Rheumatoid arthritis (RA) is one of the most common chronic autoimmune diseases. Chronic joint inflammation and bone destruction were shown to be caused by expanded monocytes in RA affected individuals. Interleukin-37 which known as FIL1Z(IL-37) is a well-known anti-inflammatory cytokine that plays a negative regulatory role of inflammation in RA. A total of 48 RA patients were divided equally into active RA group and stable RA group using the Disease Activity score (DAS)-28 score.

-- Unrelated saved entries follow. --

Lemma restore_specials_owned l g g1 :
  restore_specials l g = Ret g1 -> Forall (fun x => x.1 <> 0) l -> NoDup (movers l) ->
  Forall (fun x => forall n, mover_sector x.2 = Some n -> 0 <= n) l ->
  Forall (owned g1) l /\ Forall (registered g1) l /\
  (forall n, Z.of_nat n ∉ movers l -> sectors g1 !! n = sectors g !! n) /\
  (forall p, p <> 0 -> p ∈ activeplats g -> p ∈ activeplats g1).
Proof.
  revert g. induction l as [|x l IH]; intros g H Hnz Hnd Hpos; cbn in H.
  { inv_ret. split_and!; by try constructor. }
  destruct (restore_special x g) as [ga| | |] eqn:Ea; cbn [obind] in H; try done.
  apply Forall_cons in Hnz as [Hx Hnz]. apply Forall_cons in Hpos as [Hp Hpos].
  destruct (restore_special_sectors x g ga Ea) as [Hown Hkeep].
  destruct (restore_special_active x g ga Hx Ea) as [Hreg Hact].
  unfold movers in Hnd. cbn in Hnd.
  assert (Hnd' : NoDup (movers l)) by (destruct (mover_sector x.2); [by apply NoDup_cons in Hnd as [_ ?]|done]).
  destruct (IH ga H Hnz Hnd' Hpos) as (I1 & I2 & I3 & I4). split_and!.
  - constructor; [|done]. intros n En. rewrite En in Hnd. apply NoDup_cons in Hnd as [Hn _].
    destruct (Hown n En) as (sec & Es & Ed). exists sec. split; [|done]. rewrite I3; [done|].
    rewrite Z2Nat.id; [done|]. by apply Hp.
  - constructor; [|done]. intros Hpl. apply I4; [done|]. by apply Hreg.
  - intros n Hn. unfold movers in Hn. cbn in Hn. destruct (mover_sector x.2) as [m|] eqn:Em.
    + rewrite not_elem_of_cons in Hn. rewrite I3 by apply Hn. apply Hkeep. intros [= ->]. by destruct Hn.
    + rewrite I3 by done. by apply Hkeep.
  - intros p Hp0 Hin. apply I4; [done|]. by apply Hact.
Qed.

(** C1: a game that was saved into a file and loaded from it again is
    restored, provided that the file can take it: the level that was set up gets the world and the players of the
    saved game, and its thinkers are exactly the saved objects and specials,
    in order and with their data, at fresh addresses; neither direction
    raises the error flag. *)
Theorem savegame_roundtrip v code d g g0 init fuel s data l :
  G_VanillaVersionCode v = Ret code -> (length d <= SAVESTRINGSIZE)%nat -> savable g ->
  let gl := (init (header_loaded g g0)) <| leveltime := leveltime (header_loaded g g0) |> in
  loadable g gl -> (length (thinkers g) < fuel)%nat ->
  gs s = g -> view (save_stream s) = mk_view data (length data) l -> (length data + save_size g <= l)%nat ->
  exists bs, (length bs <= save_size g)%nat /\
    exists s' g1 ms sp, save_body v d s = Ret (tt, s') /\ gs s' = g /\ savegame_error s' = false /\
      view (save_stream s') = mk_view (data ++ bs) (length data + length bs) l /\
      game_loaded g gl g1 ms sp /\
      forall s0, gs s0 = g0 -> view (save_stream s0) = mk_view (data ++ bs) (length data) l ->
        exists s1, load_body init v fuel s0 = Ret (true, s1) /\ gs s1 = g1 /\ savegame_error s1 = false.
Proof.
  intros Hv Hd Hs gl Hl Hf Hg Hview Hcap.
  destruct (gcod_body v code d g g0 init fuel Hv Hd Hs Hl Hf) as (g1 & ms & sp & Hload & Hcod).
  destruct (gcod_clear _ _ _ g g0 true g1 s data l Hcod Hg Hview Hcap) as (bs & Hlen & s' & E & H1 & H2 & H3 & H4).
  exists bs. split; [done|]. by exists s', g1, ms, sp.
Qed.

(** after a load every restored mover is again the one that its sector
    names, and every restored plat is in the list of active plats. *)
Theorem loaded_movers_own_sectors g gl g1 ms sp :
  game_loaded g gl g1 ms sp -> NoDup (movers sp) ->
  Forall (sector_in gl) (snd <$> sp) ->
  Forall (owned g1) sp /\ Forall (registered g1) sp.
Proof.
  intros (_ & _ & _ & Hnz & _ & Hrs) Hnd Hsec.
  destruct (restore_specials_owned _ _ _ Hrs Hnz Hnd) as (H1 & H2 & _); [|done].
  rewrite Forall_forall in Hsec. apply Forall_forall. intros x Hx n En.
  by apply (Hsec x.2 (list_elem_of_fmap_2 snd sp x Hx) n En).
Qed.

(** A file cut short is noticed: reading at its end raises the error
    flag and leaves the position where it is. *)
Theorem saveg_read8_eof (s : sg F game) d l :
  view (save_stream s) = mk_view d (length d) l ->
  exists f b jk, saveg_read8 s = Ret (b, mk_sg f (errno s) true jk (gs s)) /\ view f = view (save_stream s).
Proof.
  intros Hv. destruct (read_law (save_stream s) 1 ltac:(lia)) as (f & Ef & Vf). rewrite Hv in Ef, Vf. cbn [fpos fdata flimit] in Ef, Vf.
  rewrite drop_all, take_nil in Ef, Vf. change (Z.of_nat (length [])) with 0 in Ef. cbn in Vf.
  exists f, (u8 (junk s 0%nat)), (fun n => junk s (S n)).
  unfold saveg_read8, fread. change (1 * 1) with 1. rewrite wrapu_small by (unfold INT_MAX; lia). rewrite Ef.
  change (errno_wrap 0 (errno s)) with (0, errno s). assert (E0 : count_of (i32 0) 1 = 0).
  { unfold count_of. change (i32 0) with 0. change (if 0 <? 0 then 0 else 0 / 1) with 0.
    apply wrapu_small. unfold INT_MAX. lia. }
  cbv beta iota. rewrite E0. split; [done|]. by rewrite Vf, Hv, Nat.add_0_r.
Qed.

(** Two kinds of specials are lost in a savegame, since nothing of them
    is written: a plat in stasis (it has no thinker function and, unlike a
    ceiling, is not looked up in its active list), and a fire flicker. *)
Theorem unsaved_specials active a th (s : sg F game) :
  (exists p, th = TPlat p /\ Thinker.function (Plat.thinker p) = 0 /\ a ∉ active) \/
  (exists f, th = TFlicker f /\ Thinker.function (FireFlicker.thinker f) = fn_addr T_FireFlicker) ->
  archive_special active a th s = Ret (tt, s).
Proof.
  intros H. apply archive_special_skip. unfold is_special, thing_function.
  destruct H as [(p & -> & E & Ha)|(f & -> & E)]; cbn [snd fst thing_thinker]; rewrite E.
  - by apply bool_decide_eq_false.
  - assert (Hne : forall x, T_FireFlicker <> x -> (fn_addr T_FireFlicker =? fn_addr x) = false).
    { intros x Hx. apply Z.eqb_neq. intros Hf. by apply Hx, fn_inj. }
    assert (H0 : (fn_addr T_FireFlicker =? 0) = false).
    { apply Z.eqb_neq. intros H0. apply (fn_saved T_FireFlicker). rewrite H0. apply ptr32_0. }
    rewrite H0. cbn [existsb special_actions]. by rewrite !Hne by done.
Qed.

(** A header of another version is rejected, the game stays as it was. *)
Theorem header_rejects_other_versions v v' code code' d g g0 s data l :
  G_VanillaVersionCode v = Ret code -> G_VanillaVersionCode v' = Ret code' -> code <> code' ->
  (length d <= SAVESTRINGSIZE)%nat -> length (playeringame g) = MAXPLAYERS ->
  gs s = g -> view (save_stream s) = mk_view data (length data) l -> (length data + 50 <= l)%nat ->
  exists bs, (length bs <= 50)%nat /\
    exists s', P_WriteSaveGameHeader v d s = Ret (tt, s') /\
      view (save_stream s') = mk_view (data ++ bs) (length data + length bs) l /\
      forall s0, gs s0 = g0 -> view (save_stream s0) = mk_view (data ++ bs) (length data) l ->
        exists s1, P_ReadSaveGameHeader v' s0 = Ret (false, s1) /\ gs s1 = g0.
Proof.
  intros Hv Hv' Hne Hd Hp Hg Hview Hcap.
  destruct (gcod_header_other v v' code code' d g g0 Hv Hv' Hne Hd) as (b1 & N1 & W1 & R1).
  destruct (gcod_header_tail g g0 Hp) as (b2 & N2 & W2 & _).
  exists (seq_bytes b1 b2 (length data)). split; [by apply (seq_bytes_le 40 10)|]. unfold seq_bytes. rewrite length_app.
  specialize (N1 (length data)). specialize (N2 (length data + length (b1 (length data)))%nat).
  destruct (W1 s data _ l Hg Hview eq_refl) as (f1 & E1 & V1); [lia|].
  destruct (W2 (mk_sg f1 (errno s) (savegame_error s) (junk s) g) _ _ _ eq_refl V1) as (f2 & E2 & V2);
    [rewrite length_app; lia|lia|].
  eexists. split; [|split].
  - rewrite (write_header_run v code) by done. rewrite <- bind_assoc_run. unfold bind at 1. rewrite E1. exact E2.
  - cbn. by rewrite V2, <- app_assoc, Nat.add_assoc.
  - intros s0 Hg0 Hv0. destruct (R1 s0 data (b2 (length data + length (b1 (length data)))%nat) l Hg0 Hv0) as (f3 & E3 & _);
      [lia|]. eexists. split; [exact E3|done].
Qed.
End theorems.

Twenty-four age-and sex-matched healthy subjects were enrolled as controls. The expression level of Fc gamma receptor IA (FCGR1A(CD64)) on monocytes and their subsets in peripheral blood were assessed by flow cytometry (FC) and serum levels of FIL1Z(IL-37) were measured by ELISA. The mean fluorescence intensity (MFI) of FCGR1A(CD64) expressing classical and intermediate monocyte subsets and serum levels of FIL1Z(IL-37) were significantly elevated in RA patients compared to the control and positively correlated with erythrocyte sedimentation rate (ESR), C-reactive protein (CRP), rheumatoid factor (RF), anti-cyclic citrullinated peptide (anti-CCP) and DAS-28 scores. The MFI of FCGR1A(CD64) expressing classical monocyte and serum levels of FIL1Z(IL-37) were significantly elevated in the active RA group compared to the stable RA group. The serum concentration of FIL1Z(IL-37) revealed very high specificity but limited sensitivity in discriminating between active and stable RA patients. Our results demonstrate a strong correlation between serum levels of FIL1Z(IL-37) and FCGR1A(CD64) expression on activated monocytes and their subsets in peripheral blood of RA patients. The results also depict that activated monocytes and their subsets may contribute to the elevated levels of FIL1Z(IL-37) during an active disease status to counter-act the inflammatory process.